* _Aim of the exercise_
Figure out how many lines in the records below hold the string "listener". That number alone is the answer.
### Entries provided ###
(* ===== verification/Shutdown.v ===== *)
(** cmd/gvproxy/main.go while it runs: the goroutines that [run] starts in the
    error group ([Gvproxy.task]), the context they share, the signal, and
    [groupErrs.Wait()].  A goroutine is at a point [pc] of its code; a step lets
    one goroutine go on, with a [wakeup] from the outside where it blocks.  What
    a goroutine does between two blocking points is in the other files. *)
From Stdlib Require Import Ascii String.
From S2P Require Import Prelude GoStrings GoNet IPPool Tcpip Switch Link Types Ports Nat DHCP VirtualNetwork Cmdline Gvproxy.

Local Open Scope string_scope.
Local Open Scope list_scope.
Local Open Scope nat_scope.

(** ** Goroutines *)

(** What lets a goroutine go on: nothing but its own code (a call that does not
    block and succeeds, the context), or an event outside. *)
Inductive wakeup :=
  | AGo
  | ASignal          (* a signal on sigChan *)
  | ATimer           (* the five seconds of the traffic log *)
  | AConn            (* Accept returns a connection; a connection is set up *)
  | AData            (* a frame arrived and was handled *)
  | AErr (err : error).

(** Where a goroutine is.  A listener is a number. *)
Inductive pc :=
  | Running (pending : list task) (err : option error)  (* run: what it still has to start, what it returns *)
  | WaitSignal                                (* main: select *)
  | SignalCaught                              (* main: after cancel() *)
  | Closing (l : nat)                         (* httpServe: <-ctx.Done(); ln.Close() *)
  | Serving (l : nat)                         (* httpServe: s.Serve(ln) *)
  | Logging
  | VpnkitLoop (l : nat)                      (* the select at the top of vpnloop *)
  | VpnkitAccept (l : nat)
  | VpnkitConn                                (* AcceptVpnKit *)
  | Removing (l : nat) (path : string)        (* <-ctx.Done(); listener.Close() *)
  | RemovePath (path : string)                (* os.Remove *)
  | Accepting (protocol : string) (l : nat)
  | RxLoop (sock : option nat)                (* the select at the top of the receive loop *)
  | RxRead (sock : option nat)                (* Read; the socket, if it is a listener that is closed elsewhere *)
  | SshConnect (path : string)                (* CreateSSHForward *)
  | SshLoop (l : nat) (path : string)         (* the select at the top of the loop *)
  | SshAccept (l : nat) (path : string)       (* AcceptAndTunnel: Accept *)
  | SshTunnel (l : nat) (path : string)       (* AcceptAndTunnel: connectForward *)
  | SshReturn (path : string) (err : option error)  (* the deferred os.Remove *)
  | SshClose (l : nat)                        (* <-ctx.Done(); forward.Close() *)
  | Returned (err : option error).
###
* _Output of the exercise_
3